Tuesday, February 21, 2012

Luke 8: Jesus and the Women

The chapters in Luke are long.  In reading, they feel longer than most of the chapters in the other Gospels.  That means there is a lot that could be commented on in each chapter.  I imagine it would be possible to preach five or six sermons at the minimum on most of the chapters in Luke's account of Jesus' ministry.  Yet for all there is to say on each chapter, I couldn't get past the opening words of Luke 8.  Luke 8:1-3 says: "After this, Jesus traveled about from one town and village to another, proclaiming the good news of the kingdom of God. The Twelve were with him, 2 and also some women who had been cured of evil spirits and diseases: Mary (called Magdalene) from whom seven demons had come out; 3 Joanna the wife of Chuza, the manager of Herod’s household; Susanna; and many others. These women were helping to support them out of their own means" (NIV, 1984).

These verses raised a lot of questions in my mind.  Why does Luke mention these women?  Why does he mention them here as opposed to at some other point in the Gospel?  How would Luke's readers have felt about Jesus and His disciples traveling around with these women?  Would they have seen this as normal or would they have seen it as scandalous?  How did the people of Jesus' day (in a different place and different generation than Luke's audience) regard the presence of these women with Jesus?

It seems almost certain that the people of Jesus' day would have regarded the presence of women among a traveling rabbi and his disciples scandalous.  Women had a highly circumscribed role in first- century, Jewish society.  I have read accounts that suggest that men and women could not even have a general conversation in public (if true, that is a convention that is broken in the Gospels several times).  Certainly, men and women sat on opposite sides of the room in the Jewish synagogue.  Even at "church," there could be no intermingling of the sexes.  It seems hard to deny that the presence of women in Jesus' entourage must have raised some eyebrows or worse.  Yet, there is one thing I find interesting here.  Jesus is never accused by His enemies of being less than circumspect in His relationship with women. If Jesus' travel with these women was so scandalous, wouldn't His enemies the Pharisees and Sadducees and teachers of the law have commented on this fact?  The Gospels show us that these groups weren't averse to creating false charges to get Jesus in trouble.  These groups tried to set up traps that might cause Jesus to stumble and to alienate the populist following He had developed.  Wouldn't they have accused Jesus of immorality if they really though this violated some cultural virtue?  Perhaps this wasn't the scandal that some would think.

Assuming that Luke is writing to a Roman audience, Jesus' actions would have hardly seemed scandalous.  It was not unusual for wealthy women in the Ancient Mediterranean to act as patrons for noble and charitable causes.  While it was unusual for women to have wealth at their disposal, when they did they freely supported noble and worthy causes.  For Luke's audience it may have spoken well of Jesus that He had women who gave to His support and the support of His disciples.  Perhaps in their cultural context, Luke's readers would have seen the support of these wealthy women as a validation of Jesus' ministry and work.

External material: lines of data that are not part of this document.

(** * Order-to-delivery pipeline of [app.py]: embedding and properties

    The business-logic functions of [app.py] ([validate_order],
    [check_inventory], [process_payment], [fulfill_order],
    [initiate_shipment], [confirm_delivery]) and the order processing flow
    that calls them are embedded over an explicit program state: the two
    module globals the functions read and write ([PRODUCTS],
    [PROCESSED_ORDERS]) and the list of status boxes rendered on the page.
    The order placement that builds the order dict, the two stock
    displays of the catalog and a whole run of the script, which assigns
    the globals afresh before anything else, are embedded as well.

    Python integers are unbounded, so they are [Z].  The catalog is a [dict]
    keyed by product id, hence a [gmap string Product]; the processed orders
    are a [set] of strings, hence a [gset string].  A subscript on a missing
    key raises [KeyError] and [st.stop()] unwinds the script, so stateful
    code lives in a small state-and-exception monad. *)

From Stdlib Require Import ZArith Ascii String List Lia.
From stdpp Require Import base gmap strings pretty.

Set Warnings "-clear-no-such-hyp".

Local Open Scope string_scope.
Local Open Scope Z_scope.

(** ** Business rule constants *)

Definition MAX_ORDER_AMOUNT : Z := 5000.
Definition MIN_ORDER_QUANTITY : Z := 1.
Definition SERVICEABLE_ZONES : list string := ["IN"].

(** ** Data model *)

(** One entry of the catalog: the inner dict of [PRODUCTS]. *)
Record Product := mkProduct {
  name : string;
  price : Z;
  stock : Z;
  image : string;
  description : string
}.

(** The order dict.  [validate_order] reads the zone with
    [order.get("delivery_zone", "IN")], so that key alone may be absent. *)
Record Order := mkOrder {
  order_id : string;
  product_id : string;
  quantity : Z;
  total_amount : Z;
  delivery_zone : option string
}.

(** What the page shows: [st.error], [st.success] and [st.info] boxes. *)
Inductive Status :=
| st_error (msg : string)
| st_success (msg : string)
| st_info (msg : string).

Record State := mkState {
  PRODUCTS : gmap string Product;
  PROCESSED_ORDERS : gset string;
  page : list Status
}.

Definition initial_catalog : gmap string Product :=
  <["P001" := mkProduct "Wireless Mouse" 799 15
      "https://cdn-icons-png.flaticon.com/512/2919/2919592.png"
      "Ergonomic wireless mouse with adjustable DPI and long battery life."]>
  (<["P002" := mkProduct "Mechanical Keyboard" 2499 5
      "https://cdn-icons-png.flaticon.com/512/2920/2920244.png"
      "Compact mechanical keyboard with tactile switches and RGB backlight."]>
  (<["P003" := mkProduct "USB-C Charger" 999 0
      "https://cdn-icons-png.flaticon.com/512/2910/2910768.png"
      "Fast charging USB-C charger compatible with phones and laptops."]>
  (<["P004" := mkProduct "Noise Cancelling Headphones" 5999 8
      "https://cdn-icons-png.flaticon.com/512/2921/2921822.png"
      "Over-ear headphones with active noise cancellation and rich sound."]>
  (<["P005" := mkProduct "Laptop Stand" 1299 20
      "https://cdn-icons-png.flaticon.com/512/2920/2920329.png"
      "Adjustable aluminum laptop stand for better posture and airflow."]>
  ∅)))).

Definition initial_state : State :=
  {| PRODUCTS := initial_catalog; PROCESSED_ORDERS := ∅; page := [] |}.

(** ** State and exception monad *)

Inductive exn :=
| KeyError (key : string)
| StopException.

Inductive outcome (A : Type) :=
| Returned (a : A) (s : State)
| Raised (e : exn) (s : State).
Arguments Returned {A} a s.
Arguments Raised {A} e s.

Definition M (A : Type) : Type := State → outcome A.

Definition raise {A} (e : exn) : M A := λ s, Raised e s.

#[global] Instance M_ret : MRet M := λ A a s, Returned a s.
#[global] Instance M_bind : MBind M := λ A B k m s,
  match m s with
  | Returned a s' => k a s'
  | Raised e s' => Raised e s'
  end.

(** The state an execution ends in, whether it returned or raised. *)
Definition final_state {A} (o : outcome A) : State :=
  match o with Returned _ s => s | Raised _ s => s end.

Definition get_products : M (gmap string Product) := λ s, Returned (PRODUCTS s) s.
Definition get_processed : M (gset string) := λ s, Returned (PROCESSED_ORDERS s) s.
Definition put_products (c : gmap string Product) : M unit :=
  λ s, Returned tt {| PRODUCTS := c;
                      PROCESSED_ORDERS := PROCESSED_ORDERS s;
                      page := page s |}.

(** [PRODUCTS[pid]]: the subscript raises [KeyError] on a missing key. *)
Definition products_getitem (pid : string) : M Product :=
  c ← get_products;
  match c !! pid with
  | Some p => mret p
  | None => raise (KeyError pid)
  end.

(** [PROCESSED_ORDERS.add(oid)] *)
Definition processed_add (oid : string) : M unit :=
  λ s, Returned tt {| PRODUCTS := PRODUCTS s;
                      PROCESSED_ORDERS := {[oid]} ∪ PROCESSED_ORDERS s;
                      page := page s |}.

Definition render (b : Status) : M unit :=
  λ s, Returned tt {| PRODUCTS := PRODUCTS s;
                      PROCESSED_ORDERS := PROCESSED_ORDERS s;
                      page := page s ++ [b] |}.

(** [st.stop()] *)
Definition st_stop {A} : M A := raise StopException.

(** ** Business logic modules *)

(** [in] on [SERVICEABLE_ZONES] *)
Definition zone_serviceable (z : string) : bool :=
  existsb (String.eqb z) SERVICEABLE_ZONES.

Definition validate_order (order : Order) : M (bool * string) :=
  processed ← get_processed;
  if String.eqb (order_id order) ""
  then mret (false, "Invalid Order ID")
  else if decide (order_id order ∈ processed)
  then mret (false, "Duplicate order detected")
  else if quantity order <? MIN_ORDER_QUANTITY
  then mret (false, "Order quantity below minimum threshold")
  else if total_amount order >? MAX_ORDER_AMOUNT
  then mret (false, "Order amount exceeds risk threshold")
  else if negb (zone_serviceable (default "IN" (delivery_zone order)))
  then mret (false, "Delivery address not serviceable")
  else mret (true, "Order validated successfully").

Definition check_inventory (order : Order) : M (bool * string) :=
  product ← products_getitem (product_id order);
  if stock product >=? quantity order
  then mret (true, "Stock available (" ++ pretty (stock product) ++ " units)")
  else mret (false, "Out of stock").

Definition process_payment (total_amount : Z) : bool * string :=
  if total_amount <=? MAX_ORDER_AMOUNT
  then (true, "Payment successful")
  else (false, "Payment failed due to risk threshold").

(** The catalog entry after [q] units were taken from it. *)
Definition take_stock (q : Z) (product : Product) : Product :=
  {| name := name product;
     price := price product;
     stock := stock product - q;
     image := image product;
     description := description product |}.

(** [PRODUCTS[pid]["stock"] -= q]: the inner dict is fetched (which may
    raise) and its stock entry rewritten in place, the other entries kept. *)
Definition fulfill_order (order : Order) : M string :=
  product ← products_getitem (product_id order);
  c ← get_products;
  put_products (<[product_id order := take_stock (quantity order) product]> c);;
  mret "Order packed successfully".

Definition confirm_delivery : string := "Order delivered successfully".

(** *** Shipment: [f"TRK-{uuid.uuid4().hex[:8].upper()}"]

    [uuid.uuid4()] draws 16 random bytes, reads them as one big-endian
    integer and overwrites the variant and version bits; [.hex] prints that
    integer as 32 lowercase hexadecimal digits, most significant first.  The
    random draw is the parameter [rnd]. *)

Definition uuid4 (rnd : Z) : Z :=
  Z.lor
    (Z.land
       (Z.lor (Z.land rnd (Z.lnot (Z.shiftl 0xc000 48))) (Z.shiftl 0x8000 48))
       (Z.lnot (Z.shiftl 0xf000 64)))
    (Z.shiftl 4 76).

Definition hex_digit (d : Z) : ascii :=
  if d <? 10 then ascii_of_nat (Z.to_nat (48 + d))
  else ascii_of_nat (Z.to_nat (87 + d)).

(** The [n] low hexadecimal digits of [u], most significant first. *)
Fixpoint hex_digits (n : nat) (u : Z) : string :=
  match n with
  | O => EmptyString
  | S k => String (hex_digit (Z.land (Z.shiftr u (4 * Z.of_nat k)) 15))
                  (hex_digits k u)
  end.

Definition uuid_hex (u : Z) : string := hex_digits 32 u.

(** [s[:n]] *)
Definition str_prefix (n : nat) (s : string) : string := substring 0 n s.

I think my point here is simple.  This is a fascinating passage that raises a lot of questions that we can't answer.  Yet, this is a passage that is often given great significance by those on all sides of the debate over women's roles in the church.  I can see how this passage would support both those who want to argue for an expanded role for women and those who want to argue for a more "traditional" stance.  Perhaps we should just let the passage speak to us in a simpler way.  How was Jesus able to undertake His ministry?  How were He and His disciples able to preach full time, traveling all over the Judean and Galilean countryside without any visible way to support themselves?  Luke 8 gives us the answer.  God raised up givers.  These women gave out of tremendous gratitude for what Jesus had done for them (being healed of demons).  And Jesus has done tremendous things for us as well.  Will we give to support His disciples?  Will we give that the Kingdom of God might be proclaimed?